(** X9.  On magnitudes that are finite and not negative, and a bin
    width that is not negative, the spectral centroid lies between 0 and
    the frequency of the last bin; it is 0 on an all-zero spectrum. *)
Theorem frameCentroid_within_band (mags : list num) (b : Qc) :
  Forall (fun m => nonneg m = true) mags -> (Q2Qc 0 <= b)%Qc ->
  between zero (ofNat (length mags - 1) * Fin b)%num
          (Energy.frameCentroid mags (Fin b)) = true /\
  ((forall m, In m mags -> m = zero) -> Energy.frameCentroid mags (Fin b) = zero).
Proof.
  intros Hm Hb. rewrite frameCentroid_eq.
  set (K := Q2Qc (inject_Z (Z.of_nat (length mags - 1)))).
  assert (HK : (Q2Qc 0 <= K)%Qc) by apply Finiteness.ofNat_nonneg.
  destruct (@centroid_fold b K (combine (seq 0 (length mags)) mags) Hb) with
    (ws := Q2Qc 0) (ms := Q2Qc 0) as (ws & ms & E & H1 & H2 & H3).
  { intros [k m] Hkm. cbn [fst snd].
    pose proof (in_combine_l _ _ _ _ Hkm) as Hk. apply in_seq in Hk.
    pose proof (in_combine_r _ _ _ _ Hkm) as Hin.
    rewrite Forall_forall in Hm. split; [|apply nonneg_inv, Hm; exact Hin].
    unfold K, Qcle. rewrite !this_Q2Qc. rewrite <- Zle_Qle. lia. }
  { apply Qcle_refl. }
  { replace (K * b * Q2Qc 0)%Qc with (Q2Qc 0) by ring. apply Qcle_refl. }
  { apply Qcle_refl. }
  rewrite E.
  change (ofNat (length mags - 1) * Fin b)%num with (Fin (K * b)%Qc).
  assert (HKb : (Q2Qc 0 <= K * b)%Qc) by (apply qc_mul_nonneg; assumption).
  split.
  - unfold ngt. destruct (nlt zero (Fin ms)) eqn:Ems.
    + apply nlt_fin in Ems. rewrite ndiv_fin by (apply qc_pos_neq; exact Ems).
      apply between_fin. eexists. split; [reflexivity|]. split.
      * apply Finiteness.qc_div_nonneg; assumption.
      * clear E. qc_unfold. rewrite !this_Q2Qc in *.
        apply Qle_shift_div_r; assumption.
    + apply between_fin. exists (Q2Qc 0). split; [reflexivity|].
      split; [apply Qcle_refl|exact HKb].
  - intros Hz.
    assert (G : forall l w, (forall km, In km l -> snd km = zero) ->
                            snd (fold_left (centroidStep (Fin b)) l (w, zero)) = zero).
    { induction l as [|km l IH]; intros w Hl; cbn [fold_left]; [reflexivity|].
      unfold centroidStep at 2. cbn [fst snd]. rewrite (Hl km (or_introl eq_refl)).
      assert (Z0 : (zero + zero)%num = zero) by num_eq. rewrite Z0.
      apply IH. intros km' H'. apply Hl. right. exact H'. }
    specialize (G (combine (seq 0 (length mags)) mags) (Fin (Q2Qc 0))).
    change (Fin (Q2Qc 0), zero) with (Fin (Q2Qc 0), Fin (Q2Qc 0)) in G.
    rewrite E in G. cbn [snd] in G. rewrite G.
    + reflexivity.
    + intros [k m] Hkm. cbn [snd]. apply Hz. apply (in_combine_r _ _ _ _ Hkm).
Qed.

Lemma frameCentroid_within_band_witness :
  let mags := map ofQ [0 # 1; 2 # 1; 1 # 1; 1 # 1]%Q in
  between zero (ofNat (length mags - 1) * Fin (Q2Qc (10 # 1)))%num
          (Energy.frameCentroid mags (Fin (Q2Qc (10 # 1)))) = true /\
  ((forall m, In m mags -> m = zero) ->
   Energy.frameCentroid mags (Fin (Q2Qc (10 # 1))) = zero).
Proof.
  intros mags. apply (@frameCentroid_within_band mags (Q2Qc (10 # 1))).
  - repeat constructor.
  - vm_compute. discriminate.
Defined.

(** *** The frames and the signal *)

Lemma frameCount_cover (len N H : Z) :
  (1 <= H)%Z ->
  let n := Energy.frameCount len N H in
  (1 <= n)%Z /\
  (N <= len -> (n - 1) * H + N <= len < (n - 1) * H + N + H)%Z /\
  (len < N -> n = 1)%Z.
Proof.
  intros HH. cbv zeta. unfold Energy.frameCount.
  split; [lia|]. split.
  - intros Hlen.
    assert (0 <= (len - N) / H)%Z by (apply Z.div_pos; lia).
    pose proof (Z.mul_div_le (len - N) H ltac:(lia)).
    pose proof (Z.mul_succ_div_gt (len - N) H ltac:(lia)).
    rewrite Z.max_r by lia. nia.
  - intros Hlen.
    assert ((len - N) / H < 0)%Z by (apply Z.div_lt_upper_bound; lia).
    lia.
Qed.

(** X10.  The frames of [extractAllFeatures] have a length [N] that is
    at least 2 and twice the hop.  On a signal of at least [N] samples
    the last frame ends inside the signal and fewer than [hop] samples
    after it are left out; a shorter signal gives exactly one frame. *)
Theorem frames_cover_the_signal {M : MathLib} {F : FFTLib}
        (samples : list num) (sampleRate : Z) (frameSec : Qc) (r : Energy.Extraction) :
  Energy.extractAllFeatures samples sampleRate frameSec = Some r ->
  let len := Z.of_nat (length samples) in
  let N := Energy.frameSize r in
  let H := Energy.hop r in
  let n := Energy.nFrames r in
  (2 <= N /\ N = 2 * H /\ 1 <= n)%Z /\
  length (Energy.energy (Energy.features r)) = Z.to_nat n /\
  (N <= len -> (n - 1) * H + N <= len < (n - 1) * H + N + H)%Z /\
  (len < N -> n = 1)%Z.
Proof.
  intros E. cbv zeta.
  destruct (Energy.nextPow2 (Energy.targetSize sampleRate frameSec)) as [N|] eqn:EN.
  2:{ unfold Energy.extractAllFeatures in E. rewrite EN in E. discriminate. }
  destruct (@ExtractFacts.extract_shape M F samples sampleRate frameSec N EN)
    as (r' & E' & HN & HH & Hn & _ & Le & _).
  rewrite E in E'. injection E' as <-.
  destruct (@FrameValues.frame_shape _ _ _ EN) as (H2 & He & H1).
  rewrite HN, HH, Hn.
  destruct (@frameCount_cover (Z.of_nat (length samples)) N (N / 2) H1) as (C1 & C2 & C3).
  split; [split; [exact H2|split; [exact He|exact C1]]|].
  split; [rewrite <- Hn; exact Le|]. split; assumption.
Qed.

Lemma frames_cover_the_signal_witness :
  exists r,
    Energy.extractAllFeatures (M := Runtime.math) (F := Runtime.fft)
      (map ofQ [1 # 2; (-1) # 2; 1 # 4; (-1) # 4; 1 # 2; (-1) # 2; 1 # 8]%Q) 40 (Q2Qc (1 # 10))
    = Some r /\
    let len := 7%Z in
    let N := Energy.frameSize r in
    let H := Energy.hop r in
    let n := Energy.nFrames r in
    (2 <= N /\ N = 2 * H /\ 1 <= n)%Z /\
    length (Energy.energy (Energy.features r)) = Z.to_nat n /\
    (N <= len -> (n - 1) * H + N <= len < (n - 1) * H + N + H)%Z /\
    (len < N -> n = 1)%Z.
Proof.
  eexists. split; [reflexivity|].
  apply (@frames_cover_the_signal Runtime.math Runtime.fft
           (map ofQ [1 # 2; (-1) # 2; 1 # 4; (-1) # 4; 1 # 2; (-1) # 2; 1 # 8]%Q)
           40 (Q2Qc (1 # 10))).
  reflexivity.
Defined.

(** *** Zero padding *)

Lemma frameAt_pad (samples : list num) (k start size : nat) :
  Energy.frameAt (samples ++ zeros k) start size = Energy.frameAt samples start size.
Proof.
  unfold Energy.frameAt. apply map_ext. intros j.
  destruct (Nat.lt_ge_cases (start + j) (length samples)) as [H|H].
  - rewrite nth_error_app1 by exact H. reflexivity.
  - rewrite nth_error_app2 by exact H.
    rewrite (proj2 (nth_error_None samples (start + j)) H).
    cbn [nullish]. unfold zeros.
    destruct (nth_error (repeat zero k) (start + j - length samples)) as [v|] eqn:E;
      [|reflexivity].
    apply nth_error_In, repeat_spec in E. subst v. reflexivity.
Qed.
------------------------------------------------------------
(ASSIGNMENT)
Copy out each line of the material in which the word "list" turns up.

(ANSWER BELOW)
Theorem frameCentroid_within_band (mags : list num) (b : Qc) :
        (samples : list num) (sampleRate : Z) (frameSec : Qc) (r : Energy.Extraction) :
Lemma frameAt_pad (samples : list num) (k start size : nat) :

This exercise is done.